• _What needs to be done_: Copy exactly the stretch of data below from the line with "let coef := _calc_scatter_coef casdist in" through the line with "the first and appended after the last. *)", including both of those lines.

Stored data

****

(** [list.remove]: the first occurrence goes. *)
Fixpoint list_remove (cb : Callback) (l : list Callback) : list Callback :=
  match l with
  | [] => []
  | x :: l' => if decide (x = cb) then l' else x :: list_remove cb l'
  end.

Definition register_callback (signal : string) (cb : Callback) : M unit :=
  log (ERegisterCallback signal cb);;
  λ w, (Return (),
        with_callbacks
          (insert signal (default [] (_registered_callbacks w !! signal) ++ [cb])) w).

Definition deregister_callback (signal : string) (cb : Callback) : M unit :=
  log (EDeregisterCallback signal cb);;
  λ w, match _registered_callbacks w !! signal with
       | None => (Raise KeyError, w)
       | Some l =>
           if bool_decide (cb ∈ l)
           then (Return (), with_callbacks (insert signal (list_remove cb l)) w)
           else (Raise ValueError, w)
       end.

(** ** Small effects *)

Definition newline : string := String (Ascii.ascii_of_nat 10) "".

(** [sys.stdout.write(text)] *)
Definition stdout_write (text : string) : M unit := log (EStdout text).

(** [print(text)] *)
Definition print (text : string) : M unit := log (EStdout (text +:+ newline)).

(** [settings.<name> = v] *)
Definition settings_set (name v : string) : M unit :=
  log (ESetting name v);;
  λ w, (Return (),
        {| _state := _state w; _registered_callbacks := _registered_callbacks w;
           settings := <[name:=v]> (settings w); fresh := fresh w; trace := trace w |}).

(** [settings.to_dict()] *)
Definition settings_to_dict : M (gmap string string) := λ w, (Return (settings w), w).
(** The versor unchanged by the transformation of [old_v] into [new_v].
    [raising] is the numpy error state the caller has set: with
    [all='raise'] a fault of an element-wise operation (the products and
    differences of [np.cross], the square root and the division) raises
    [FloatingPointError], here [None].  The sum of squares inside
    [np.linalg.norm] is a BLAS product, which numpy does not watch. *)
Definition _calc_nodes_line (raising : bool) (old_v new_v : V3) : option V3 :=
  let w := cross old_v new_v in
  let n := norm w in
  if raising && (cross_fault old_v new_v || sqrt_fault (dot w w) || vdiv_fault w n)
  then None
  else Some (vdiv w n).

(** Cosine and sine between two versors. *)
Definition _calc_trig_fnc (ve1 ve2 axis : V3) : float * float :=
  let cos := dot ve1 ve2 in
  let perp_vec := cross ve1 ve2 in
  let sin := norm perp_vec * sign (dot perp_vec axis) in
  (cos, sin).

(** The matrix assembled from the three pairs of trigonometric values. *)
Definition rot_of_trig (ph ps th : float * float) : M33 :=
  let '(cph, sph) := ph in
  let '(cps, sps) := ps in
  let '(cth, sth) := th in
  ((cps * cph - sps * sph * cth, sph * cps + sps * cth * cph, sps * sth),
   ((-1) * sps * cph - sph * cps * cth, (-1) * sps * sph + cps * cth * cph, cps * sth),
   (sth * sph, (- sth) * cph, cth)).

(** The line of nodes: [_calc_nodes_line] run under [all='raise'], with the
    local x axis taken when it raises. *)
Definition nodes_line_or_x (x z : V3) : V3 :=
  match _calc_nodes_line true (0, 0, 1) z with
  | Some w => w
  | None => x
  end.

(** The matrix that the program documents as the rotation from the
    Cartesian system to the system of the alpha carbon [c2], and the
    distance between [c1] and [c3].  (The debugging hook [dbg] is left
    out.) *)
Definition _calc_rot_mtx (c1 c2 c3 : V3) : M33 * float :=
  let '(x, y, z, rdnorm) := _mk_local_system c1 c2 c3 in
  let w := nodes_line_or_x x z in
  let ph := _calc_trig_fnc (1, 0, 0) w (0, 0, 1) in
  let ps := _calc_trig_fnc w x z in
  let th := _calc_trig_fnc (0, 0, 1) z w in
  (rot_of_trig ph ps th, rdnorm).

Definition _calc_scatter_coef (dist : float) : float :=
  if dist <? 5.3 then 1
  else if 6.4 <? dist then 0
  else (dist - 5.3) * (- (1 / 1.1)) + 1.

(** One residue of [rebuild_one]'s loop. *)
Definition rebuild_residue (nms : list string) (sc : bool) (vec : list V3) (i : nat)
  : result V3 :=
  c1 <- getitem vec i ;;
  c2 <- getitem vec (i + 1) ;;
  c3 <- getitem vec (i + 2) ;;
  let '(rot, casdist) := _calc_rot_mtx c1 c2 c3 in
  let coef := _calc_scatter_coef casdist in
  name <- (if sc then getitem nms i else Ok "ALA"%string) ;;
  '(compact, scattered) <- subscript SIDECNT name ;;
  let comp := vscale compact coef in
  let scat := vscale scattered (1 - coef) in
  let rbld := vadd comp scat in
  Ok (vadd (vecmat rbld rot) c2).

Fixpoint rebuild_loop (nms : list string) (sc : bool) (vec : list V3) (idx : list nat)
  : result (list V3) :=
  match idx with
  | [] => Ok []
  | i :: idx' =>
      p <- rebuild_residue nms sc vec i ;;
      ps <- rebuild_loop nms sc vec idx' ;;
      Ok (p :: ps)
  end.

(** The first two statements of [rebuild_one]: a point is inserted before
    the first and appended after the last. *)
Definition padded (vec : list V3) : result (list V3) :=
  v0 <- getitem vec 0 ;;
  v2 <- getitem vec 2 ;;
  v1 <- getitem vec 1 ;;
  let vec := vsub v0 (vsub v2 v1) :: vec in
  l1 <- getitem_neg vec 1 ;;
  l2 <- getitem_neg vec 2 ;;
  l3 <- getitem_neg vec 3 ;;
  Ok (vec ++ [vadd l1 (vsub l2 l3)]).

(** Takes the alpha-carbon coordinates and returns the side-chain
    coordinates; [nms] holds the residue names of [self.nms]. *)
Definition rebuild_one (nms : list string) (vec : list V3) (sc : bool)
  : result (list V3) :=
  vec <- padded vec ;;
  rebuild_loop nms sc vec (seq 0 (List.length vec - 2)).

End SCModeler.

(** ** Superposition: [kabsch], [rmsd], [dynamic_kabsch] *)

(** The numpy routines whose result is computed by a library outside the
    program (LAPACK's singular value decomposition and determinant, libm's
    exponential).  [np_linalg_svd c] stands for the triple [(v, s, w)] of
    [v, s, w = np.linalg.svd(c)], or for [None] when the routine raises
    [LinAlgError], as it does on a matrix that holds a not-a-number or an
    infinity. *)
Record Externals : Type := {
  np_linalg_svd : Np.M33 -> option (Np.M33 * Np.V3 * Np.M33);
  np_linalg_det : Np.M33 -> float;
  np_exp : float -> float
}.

****

• _Solved exercise_:
  let coef := _calc_scatter_coef casdist in
  name <- (if sc then getitem nms i else Ok "ALA"%string) ;;
  '(compact, scattered) <- subscript SIDECNT name ;;
  let comp := vscale compact coef in
  let scat := vscale scattered (1 - coef) in
  let rbld := vadd comp scat in
  Ok (vadd (vecmat rbld rot) c2).

Fixpoint rebuild_loop (nms : list string) (sc : bool) (vec : list V3) (idx : list nat)
  : result (list V3) :=
  match idx with
  | [] => Ok []
  | i :: idx' =>
      p <- rebuild_residue nms sc vec i ;;
      ps <- rebuild_loop nms sc vec idx' ;;
      Ok (p :: ps)
  end.

(** The first two statements of [rebuild_one]: a point is inserted before
    the first and appended after the last. *)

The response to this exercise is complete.